Later, seeing her up close, he contemplates her face and wonders:
“Was it the lips or was it the eyes? Or was it some more subtle equation of the face? The distance between eyes equaling distance between nose and top lip. Or the precise setting of the lips between nose and chin . . . How did such fascination occur? One saw a thousand women’s faces in a month, say. Why was your eye—your heart, your loins—enthralled by just one?”
Brodie is reckless in his pursuit of Lika, a passion that takes him to St. Petersburg, Nice, Paris, Italy and ultimately the Bay of Bengal, each becoming, for various reasons “a place he has to leave.” He can brilliantly tune a piano by touch and by sound, but it’s his vision—his ability to see things for what and who they are—that betrays him.
Reading Love is Blind is enjoyable on its face but, layered with hidden meanings, references, and homages worthy of a dissertation by an aspiring literary anthropologist, it’s also something more. For instance, Boyd sketches intriguing parallels between the characters of John Kilbarron and Malcolm Moncure. Both are arrogant, manipulative, and strangely pathetic. Both draw crowds from far and wide, Kilbarron for his piano playing, Malcolm for his fiery sermons. Kilbarron keeps a mistress. Malcom goes “a-whoring” in Glasgow where no one knows him. Both are heavy drinkers.
Likewise, there are parallels between Lika and Brodie’s mother who died in childbirth. Brodie doesn’t remember her and wonders how she could have lived alongside his father, the “monstrous, self-absorbed spectacle.” Her face in a cameo seems like a mask. She’s unknowable, out of reach. Just like Lika. The Oedipal struggle plays out between Brodie and Kilbarron when they confront each other on a misty Russian field.
The novel is also replete with silent nods to Anton Chehkov (Boyd has written that he keeps a photograph of Chehkov on his mantle). Chehkov, like Brodie, visited brothels and spent time in Nice for his health. One of Chehkov’s most passionate affairs was with an aspiring Russian opera singer named Lika.

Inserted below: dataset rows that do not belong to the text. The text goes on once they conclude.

Lemma initialState_inv (s : Simulation) :
    (0 <= numLoaders cfg)%Z -> (0 <= numScales cfg)%Z ->
    initialState random cfg = Some s ->
    ResourceInv cfg s /\ EventInv cfg s.
  Proof.
    intros Hl Hs H. pose proof (initialState_numTrucks s H) as Hn.
    destruct (isProblemSpecific cfg) eqn:Hsp.
    - destruct (initialState_specific s Hsp H) as (t1 & t2 & t3 & _ & _ & _ & ->).
      now apply specificStart_inv.
    - rewrite (initialState_general Hsp Hn) in H. injection H as <-.
      now apply generalStart_inv.
  Qed.

Lemma Reachable_inv (s : Simulation) (last : Q) :
    (0 <= numLoaders cfg)%Z -> (0 <= numScales cfg)%Z ->
    Reachable random cfg s last ->
    ResourceInv cfg s /\ EventInv cfg s.
  Proof.
    intros Hl Hs. induction 1 as [s H | s last s' last' _ [IHR IHE] Hstep].
    - now apply initialState_inv.
    - now apply (loopBody_inv s last s' last').
  Qed.

Lemma ResourceInv_frame (s s' : Simulation) :
    L s' = L s -> W s' = W s -> LQ s' = LQ s -> WQ s' = WQ s ->
    loaderQueue s' = loaderQueue s -> weigherQueue s' = weigherQueue s ->
    trucks s' = trucks s ->
    ResourceInv cfg s -> ResourceInv cfg s'.
  Proof.
    intros HL HW HLQ HWQ Hlq Hwq Ht []. constructor;
      rewrite ?HL, ?HW, ?HLQ, ?HWQ, ?Hlq, ?Hwq, ?Ht; assumption.
  Qed.

Lemma finalUpdate_frame (s : Simulation) (last : Q) :
    L (finalUpdate s last) = L s /\ W (finalUpdate s last) = W s /\
    LQ (finalUpdate s last) = LQ s /\ WQ (finalUpdate s last) = WQ s /\
    loaderQueue (finalUpdate s last) = loaderQueue s /\
    weigherQueue (finalUpdate s last) = weigherQueue s /\
    trucks (finalUpdate s last) = trucks s /\
    clock (finalUpdate s last) = clock s /\
    FEL (finalUpdate s last) = FEL s.
  Proof.
    unfold finalUpdate. destruct (Qgtb _ _); simpl; repeat split; reflexivity.
  Qed.

Lemma Done_resource (s : Simulation) (last : Q) (s' : Simulation) (last' : Q) :
    loopBody random cfg s last = Some (Done s' last') ->
    ResourceInv cfg s -> ResourceInv cfg s'.
  Proof.
    intros H HR. apply loopBody_Done in H as (_ & [(_ & ->) | (e & rest & _ & _ & ->)]);
      [exact HR|].
    revert HR. now apply ResourceInv_frame.
  Qed.

Lemma Visited_resource (s : Simulation) :
    (0 <= numLoaders cfg)%Z -> (0 <= numScales cfg)%Z ->
    Visited random cfg s -> ResourceInv cfg s.
  Proof.
    intros Hl Hs [s0 last Hr | s0 last s' last' Hr Hd | s0 last s' last' Hr Hd].
    - now apply (Reachable_inv s0 last).
    - apply (Done_resource s0 last s' last' Hd). now apply (Reachable_inv s0 last).
    - assert (HR : ResourceInv cfg s').
      { apply (Done_resource s0 last s' last' Hd). now apply (Reachable_inv s0 last). }
      revert HR. destruct (finalUpdate_frame s' last') as (?&?&?&?&?&?&?&?&?).
      now apply ResourceInv_frame.
  Qed.

  (** *** No exception from a well-formed state *)

Ltac close_fail :=
    simpl in *; bool_to_prop;
    repeat match goal with
           | H : ~ (_ <= _ < _)%Z |- _ => apply H; clear H
           end;
    rewrite ?length_insert in *;
    repeat match goal with
           | H : loaderQueue _ = _ |- _ => rewrite H in *; clear H
           | H : weigherQueue _ = _ |- _ => rewrite H in *; clear H
           | H : Forall _ (_ :: _) |- _ => apply Forall_cons in H as [? ?]
           end;
    simpl in *;
    try (unfold validId in *; lia).

Lemma handleALQ_progress (e : Event) (s : Simulation) :
    tablesNonEmpty cfg ->
    ResourceInv cfg s -> validId cfg (truckId e) ->
    handleALQ random cfg e s <> None.
  Proof.
    intros Htab [] Hid H. unfold handleALQ in H.
    inv_fail H; try (now apply Htab in H); close_fail.
  Qed.

Lemma handleEL_progress (e : Event) (s : Simulation) :
    tablesNonEmpty cfg ->
    ResourceInv cfg s -> validId cfg (truckId e) ->
    handleEL random cfg e s <> None.
  Proof.
    intros Htab [] Hid H. unfold handleEL in H.
    inv_fail H; try (now apply Htab in H); close_fail.
  Qed.

Lemma handleEW_progress (e : Event) (s : Simulation) :
    tablesNonEmpty cfg ->
    ResourceInv cfg s -> validId cfg (truckId e) ->
    handleEW random cfg e s <> None.
  Proof.
    intros Htab [] Hid H. unfold handleEW in H.
    inv_fail H; try (now apply Htab in H); close_fail.
  Qed.

Lemma dispatch_progress (e : Event) (s : Simulation) :
    tablesNonEmpty cfg ->
    ResourceInv cfg s -> validId cfg (truckId e) ->
    dispatch random cfg e s <> None.
  Proof.
    intros Htab HR Hid. unfold dispatch. destruct (type e).
    - now apply handleALQ_progress.
    - now apply handleEL_progress.
    - now apply handleEW_progress.
  Qed.

Lemma loopBody_progress (s : Simulation) (last : Q) :
    tablesNonEmpty cfg ->
    ResourceInv cfg s -> EventInv cfg s ->
    loopBody random cfg s last <> None.
  Proof.
    intros Htab HR HE. unfold loopBody.
    destruct (FEL s) as [|e rest] eqn:Hfel; [discriminate|].
    destruct (Qgtb (time e) (maxSimTime cfg)); [discriminate|]. simpl.
    match goal with |- context [dispatch random cfg e ?x] =>
      pose proof (dispatch_progress e x Htab) as Hp;
      destruct (dispatch random cfg e x) as [[[] s1]|] end; [discriminate|].
    intros _. apply Hp; [| | reflexivity].
    - revert HR. now apply ResourceInv_frame.
    - destruct HE as [Hids _ _ _ _]. rewrite Hfel in Hids.
      now apply Forall_cons in Hids as [Hid _].
  Qed.

Lemma initialState_progress :
    tablesNonEmpty cfg -> (0 <= numTrucks cfg <= maxArrayLength)%Z ->
    initialState random cfg <> None.
  Proof.
    intros Htab Hn. destruct (isProblemSpecific cfg) eqn:Hsp.
    - destruct (isProblemSpecific_true Hsp) as (H6 & Hl & Hs).
      unfold initialState, newSimulation, init. rewrite Hsp, H6. simpl.
      match goal with |- match ?m with _ => _ end <> None =>
        destruct m as [[[] s1]|] eqn:Hrun; [discriminate|] end.
      exfalso. unfold placeAtLoaders, placeAtLoader, placeAtScale in Hrun.
      rewrite Hl, Hs in Hrun. inv_fail Hrun; try (now apply Htab in Hrun).
      all: repeat match goal with
                  | H : arrayIndex _ = Some _ |- _ =>
                      vm_compute in H; injection H as <-
                  end.
      all: change (Z.to_nat 6) with 6%nat in *; simpl in *; apply Hrun; lia.
    - rewrite (initialState_general Hsp Hn). discriminate.
  Qed.

End Invariants.
(** * A shallow embedding of the todo application (src/App.tsx)

    The React component [App] keeps four pieces of state ([isDark],
    [todos], [input], [filter]) and talks to [AsyncStorage] under the keys
    ["@todos"] and ["@theme"].  The development below embeds

    - JavaScript strings as sequences of UTF-16 code units,
    - [String.prototype.trim], [JSON.stringify] on a [Todo[]] and
      [JSON.parse], following ECMA-262,
    - [AsyncStorage] as a finite map with fallible reads and writes,
    - the event handlers of [App] in a small state and exception monad,

    and settles the properties of the task-list engine against it. *)

From Stdlib Require Import NArith List Bool Ascii String DecimalString DecimalN.
From stdpp Require Import gmap strings list fin_maps.

Local Open Scope N_scope.

(** ** JavaScript strings *)

(** A JavaScript string is a sequence of 16-bit code units. *)
Abbreviation jsstring := (list N).

Module JsString.

(** The code units of an ASCII literal of the source. *)
Definition lit (s : string) : jsstring :=
  List.map N_of_ascii (list_ascii_of_string s).

(** [WhiteSpace] and [LineTerminator] code points of ECMA-262, the ones
    [String.prototype.trim] strips. *)
Definition is_space (c : N) : bool :=
  ((9 <=? c) && (c <=? 13)) || (c =? 32) || (c =? 160) || (c =? 5760)
  || ((8192 <=? c) && (c <=? 8202)) || (c =? 8232) || (c =? 8233)
  || (c =? 8239) || (c =? 8287) || (c =? 12288) || (c =? 65279).

Fixpoint trimStart (s : jsstring) : jsstring :=
  match s with
  | c :: r => if is_space c then trimStart r else s
  | [] => []
  end.

Definition trimEnd (s : jsstring) : jsstring := rev (trimStart (rev s)).

Definition trim (s : jsstring) : jsstring := trimEnd (trimStart s).

(** Truthiness of a string: only the empty string is falsy. *)
Definition truthy (s : jsstring) : bool :=
  match s with [] => false | _ :: _ => true end.

(** [Number.prototype.toString] on a non-negative integer (the value of
    [Date.now()]): its decimal digits. *)
Definition of_number (n : N) : jsstring :=
  lit (NilEmpty.string_of_uint (N.to_uint n)).

End JsString.

Abbreviation js := JsString.lit.

(** ** JSON *)

Module Json.

(** The values [JSON.parse] builds.  A number keeps its lexeme (no claim
    depends on its numeric value), an object keeps its members in the
    order of the text. *)
#[warnings="-register-all"]
Inductive json : Type :=
| JNull
| JBool (b : bool)
| JNum (lexeme : jsstring)
| JStr (s : jsstring)
| JArr (elements : list json)
| JObj (members : list (jsstring * json)).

One might not expect a novel about a vision impaired piano tuner at the turn of the 19th century to be gritty, compelling, sensual, and heartbreaking, but Love is Blind is all of this and more. William Boyd is a master of the character biography, of evoking place and time, of expressing the human condition with its longings, its fleeting moments of bliss, its crushing inequities, and the illogical, enduring hope that drives us all.
For devotees of Boyd’s novels, particularly Any Human Heart, Love Is Blind will not disappoint.